By Gene Stanley/Sports Correspondent
The 500-victory club among high school basketball coaches is rarified air in the state of Alabama.
On the Friday before Christmas (Dec. 21), Gaston High girls coach Tonya Bogle joined that club when her Bulldogs beat Robertsdale in a Christmas tournament.
Bogle was presented with a “500-win basketball” plaque last Tuesday (Jan. between the girls and boys games against Sand Rock.
As one would expect of the self-effacing coach, Bogle pointed out that if not for great players, assistant coaches and parents, she wouldn’t have been able to pass the milestone.
“To me, it was just another win,” she said. “It’s a big accomplishment to get 500 wins, but on the other hand, there are a lot of coaches with that many, so it’s not that big of a deal.
“But I’m glad they’ve let me stay here long enough to win 500. In that way, it is special.”
The Gaston alumnus started coaching at Gaston in 1985 and became varsity coach the next year. After that, the rest is history.
There have been some great teams during her 26-plus year coaching career, including the 1988 Class 2A state championship team and the 1987 and 2002 state runner-up squads.
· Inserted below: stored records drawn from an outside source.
Lemma migrate_loop_ends fuel ms target visited current data :
  NoDup visited -> visited ⊆ map from_version ms -> (length ms < fuel + length visited)%nat ->
  migrate_loop fuel ms target visited current data <> Err CR_FUEL /\
  forall out, migrate_loop fuel ms target visited current data = Ok out ->
    exists gs, route ms target current gs /\ NoDup (map from_version gs) /\ (forall x, x ∈ map from_version gs -> x ∉ visited) /\
      out = foldl (fun x g => migrate g x) data gs.
Proof.
  revert visited current data. induction fuel as [|fuel IH]; intros visited current data Hn Hsub Hfuel.
  { pose proof (NoDup_submseteq _ _ Hn Hsub) as Hl%submseteq_length. rewrite length_map in Hl. lia. }
  cbn [migrate_loop]. destruct (str_eqb current target) eqn:Ht.
  { apply str_eqb_eq in Ht as ->. split; [done|]. intros out [= <-]. exists []. split_and!; [constructor|constructor|by intros ? ?%not_elem_of_nil|done]. }
  case_bool_decide as Hv; [done|]. destruct (List.find _ ms) as [g|] eqn:Hg; [|done].
  pose proof (find_migration _ _ _ Hg) as [Hin Hfrom].
  destruct (IH (current :: visited) (to_version g) (migrate g data)) as [Hne Hok].
  - by constructor.
  - intros x [->|Hx]%elem_of_cons; [|by apply Hsub]. apply list_elem_of_fmap. by exists g.
  - cbn. lia.
  - split; [done|]. intros out Hout. destruct (Hok out Hout) as (gs & Hr & Hnd & Hnot & ->). exists (g :: gs). split_and!.
    + rewrite <-Hfrom. apply route_step; [by rewrite Hfrom | done].
    + cbn [map]. constructor; [|done]. rewrite Hfrom. intros Hx. apply (Hnot _ Hx). left.
    + intros x [->|Hx]%elem_of_cons; [by rewrite Hfrom|]. intros Hxv. apply (Hnot _ Hx). by right.
    + done.
Qed.

Lemma resolve_no_fuel id v m : resolve id v m <> Err CR_FUEL.
Proof.
  unfold resolve. destruct (negb _); cbn [require rbind]; [|done]. destruct (truthy v).
  - destruct (jget _ m) as [d|]; cbn; [|done]. by destruct (removed d).
  - destruct (head _) as [d|]; cbn; [|done]. by destruct (removed d).
Qed.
The Bulldogs have been to the Final 48 six times with Bogle on the bench and once with her as a player.
“The state championship is something I’ll always remember, of course,” she said. “And every time we’ve made the Final 48, it’s been special because you know how, in Northeast Alabama, we all beat each other up to make it to Jacksonville (home of the Northeast Regional), then to get out of Jacksonville (to the Final 48 in Birmingham).”
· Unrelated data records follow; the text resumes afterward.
(** ** What a restore brings back *)

Lemma insert_turn_perm n l : insert_turn n l ≡ₚ n :: l.
Proof.
  induction l as [|n' l IH]; simpl; [done|]. destruct (_ <=? _); [done|]. rewrite IH. apply Permutation_swap.
Qed.

Lemma listTurns_perm c : listTurns None c ≡ₚ jvalues (turns c).
Proof.
  unfold listTurns. assert (Hf : forall l : list turn, filter (fun n => truthy None = false \/ Some (tn_session n) = None) l = l).
  { intros l. induction l as [|n l IH]; [done|]. rewrite filter_cons, decide_True by (by left). by rewrite IH. }
  rewrite Hf. induction (jvalues (turns c)) as [|n l IH]; simpl; [done|]. by rewrite insert_turn_perm, IH.
Qed.

(** Exchanges filed anew under their ids. *)
Lemma refiled m l : NoDup (jkeys m ++ map exchange_id l) ->
  foldl (fun m e => jset (exchange_id e) e m) m l = m ++ map (fun e => (exchange_id e, e)) l.
Proof.
  revert m. induction l as [|e l IH]; intros m Hnd; simpl in *; [by rewrite app_nil_r|].
  assert (Hk : jget (exchange_id e) m = None).
  { apply jget_None. intros Hin. apply NoDup_app in Hnd as (_ & Hd & _). apply (Hd _ Hin). left. }
  rewrite jset_fresh by done. rewrite IH; [by rewrite <-app_assoc|]. unfold jkeys in *. rewrite map_app, <-app_assoc. done.
Qed.

(** Turns are put back one by one, each parsed. *)
Lemma restore_turns l c c' : NoDup (map (fun n => trim (turn_id n)) l) -> jforeach restore_turn l c = (c', Ok tt) ->
  (forall k, k ∉ map (fun n => trim (turn_id n)) l -> jget k (turns c') = jget k (turns c)) /\
  forall n, n ∈ l -> exists n', spatialConversationTurnSchema n = Some n' /\ jget (trim (turn_id n)) (turns c') = Some n'.
Proof.
  revert c. induction l as [|n l IH]; intros c Hnd H; simpl in *.
  - injection H as <-. split; [done|]. by intros n ?%elem_of_nil.
  - apply NoDup_cons in Hnd as [Hni Hnd]. unfold restore_turn, jbind, jread, jwrite, jlift in H. simpl in H.
    destruct (spatialConversationTurnSchema n) as [n'|] eqn:Hn; simpl in H; [|done].
    pose proof (turnSchema_spec _ _ Hn) as (Hid & _). apply IH in H as [Hother Hin]; [|done]. simpl in Hother. split.
    + intros k [Hne Hk]%not_elem_of_cons. rewrite Hother by done. apply jget_jset_ne. congruence.
    + intros x [->|Hx]%elem_of_cons; [|by apply Hin]. exists n'. split; [done|]. rewrite Hother by done.
      rewrite <-Hid. apply jget_jset_eq.
Qed.

(** The state [restore] leaves when it returns. *)
Lemma restore_inv s c c' : cv_restore gopts s c = (c', Ok tt) ->
  exists c1 c2, jforeach restore_turn (cs_turns s) c1 = (c2, Ok tt) /\ turns c' = turns c2 /\
    exchanges c' = foldl (fun m e => jset (exchange_id e) e m) [] (cs_exchanges s).
Proof.
  unfold cv_restore, jbind, jread, jwrite. intros H. destruct (on_graph _ _) as [c1 [u|e]]; simpl in H; [|done].
  destruct (jforeach restore_turn _ _) as [c2 [[]|e]] eqn:Ht; simpl in H; [|done]. injection H as <-. by eexists _, c2.
Qed.

Lemma restored_record c c2 c3 (ids : ids_ok) : conversation_inv c -> cv_restore gopts (cv_snapshot c) c2 = (c3, Ok tt) ->
  exchanges c3 = exchanges c /\
  forall id n, getTurn id c = Some n -> exists n', getTurn id c3 = Some n' /\
    tn_role n' = tn_role n /\ tn_state n' = tn_state n /\ tn_text n' = trim_text (tn_text n).
Proof.
  intros [I1 I2 _ I4 I5] (ca & cb & Ht & Hturns & Hex)%restore_inv. simpl in Ht, Hex. split.
  - assert (Hk : jall (fun k e => exchange_id e = k) (exchanges c)) by (by intros k e [? _]%I2).
    rewrite Hex, refiled by (simpl; by rewrite jvalues_keys). symmetry. by apply jmap_of_values.
  - assert (Hk : jall (fun k n => trim (turn_id n) = k) (turns c)).
    { intros k n (-> & i & _ & ->)%I1. apply (ids_trimmed ids). }
    apply restore_turns in Ht as [_ Ht]; [|by rewrite listTurns_perm, jvalues_keys].
    intros id n Hn. destruct (Ht n) as (n' & Hs & Hg).
    { rewrite listTurns_perm. apply elem_jvalues. exists id. by apply jget_elem. }
    rewrite (Hk _ _ Hn) in Hg. exists n'. split; [unfold getTurn; by rewrite Hturns|].
    apply turnSchema_spec in Hs as (_ & -> & -> & Hs). split_and!; [done..|].
    unfold turnTextSchema in Hs. destruct (_ <=? _) in Hs; [by injection Hs|done].
Qed.

(** C19. The durable record of a conversation is consistent, for an id factory
    that never repeats an id and whose ids carry no surrounding space, and a
    service clock that can be read. In every history of calls other than
    [restore], refused ones included and with any use of the session graph in
    between, an exchange is filed under its id, its operator turn and its
    response turn exist, the response keeps within its bound, the two texts
    agree up to stream separators, a completed turn holds the response text
    without them, the turn is in the state of the exchange unless the stream
    limit stopped it, and no two exchanges answer in the same turn. A [restore]
    of the snapshot taken at the end of such a history, on any service, brings
    back, if it returns, all these exchanges as they were and every turn with
    its role, its state and its text without surrounding space. *)
Theorem exchanges_agree_with_turns (ids : ids_ok) g c :
  rtc (conversation_step gopts opts) (new_conversation g) c ->
  (forall k e, jget k (exchanges c) = Some e ->
     exchange_id e = k /\ Z.of_nat (length (response_text e)) <= maxResponseChars opts /\ 1 <= attempt e /\
     (exists op, getTurn (operator_turn_id e) c = Some op /\ tn_role op = operator /\ tn_state op = T_COMPLETED) /\
     (exists n, getTurn (response_turn_id e) c = Some n /\ tn_role n = agent /\
        joined (tn_text n) = joined (response_text e) /\
        (ex_status e = X_COMPLETED -> tn_text n = joined (response_text e)) /\
        (tn_state n = turn_state_of (ex_status e) \/ ex_status e = X_FAILED /\ error_code e = Some STREAM_LIMIT)) /\
     forall k' e', jget k' (exchanges c) = Some e' -> response_turn_id e' = response_turn_id e -> k' = k) /\
  forall c2 c3, cv_restore gopts (cv_snapshot c) c2 = (c3, Ok tt) ->
    exchanges c3 = exchanges c /\
    forall id n, getTurn id c = Some n -> exists n', getTurn id c3 = Some n' /\
      tn_role n' = tn_role n /\ tn_state n' = tn_state n /\ tn_text n' = trim_text (tn_text n).
Proof.
  intros Hr. destruct (conversation_steps_ok ids _ _ (new_conversation_inv g) Hr) as [Hinv _].
  split; [|intros c2 c3; by apply restored_record]. intros k e Hk.
  destruct (inv_exchanges _ Hinv _ _ Hk) as (Hid & _ & Hlen & Ha & Hop & Hn). split_and!; [done..|].
  intros k' e' H' Heq. by eapply (inv_own _ Hinv).
Qed.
Bogle said that every season has at least one defining moment and special memory.
However, the 2011-12 season will stand out in her memory, as she became the first female in state history to coach a boys team. She pulled double duty last year and managed to coach both teams to the regional.
“I knew it was only temporary until they got a boys coach,” she said. “But it was exciting and a challenge. I truly enjoyed coaching the boys, too.”
Of all the memories, Bogle doesn’t remember her first game as a head coach.
“Somebody asked me that the other day and I really can’t remember it,” she said. “I guess I didn’t think too much about it back then because I didn’t foresee this kind of longevity or passing this kind of milestone. I’ll have to go look it up. I’ve got every single one of my scorebooks stored away.”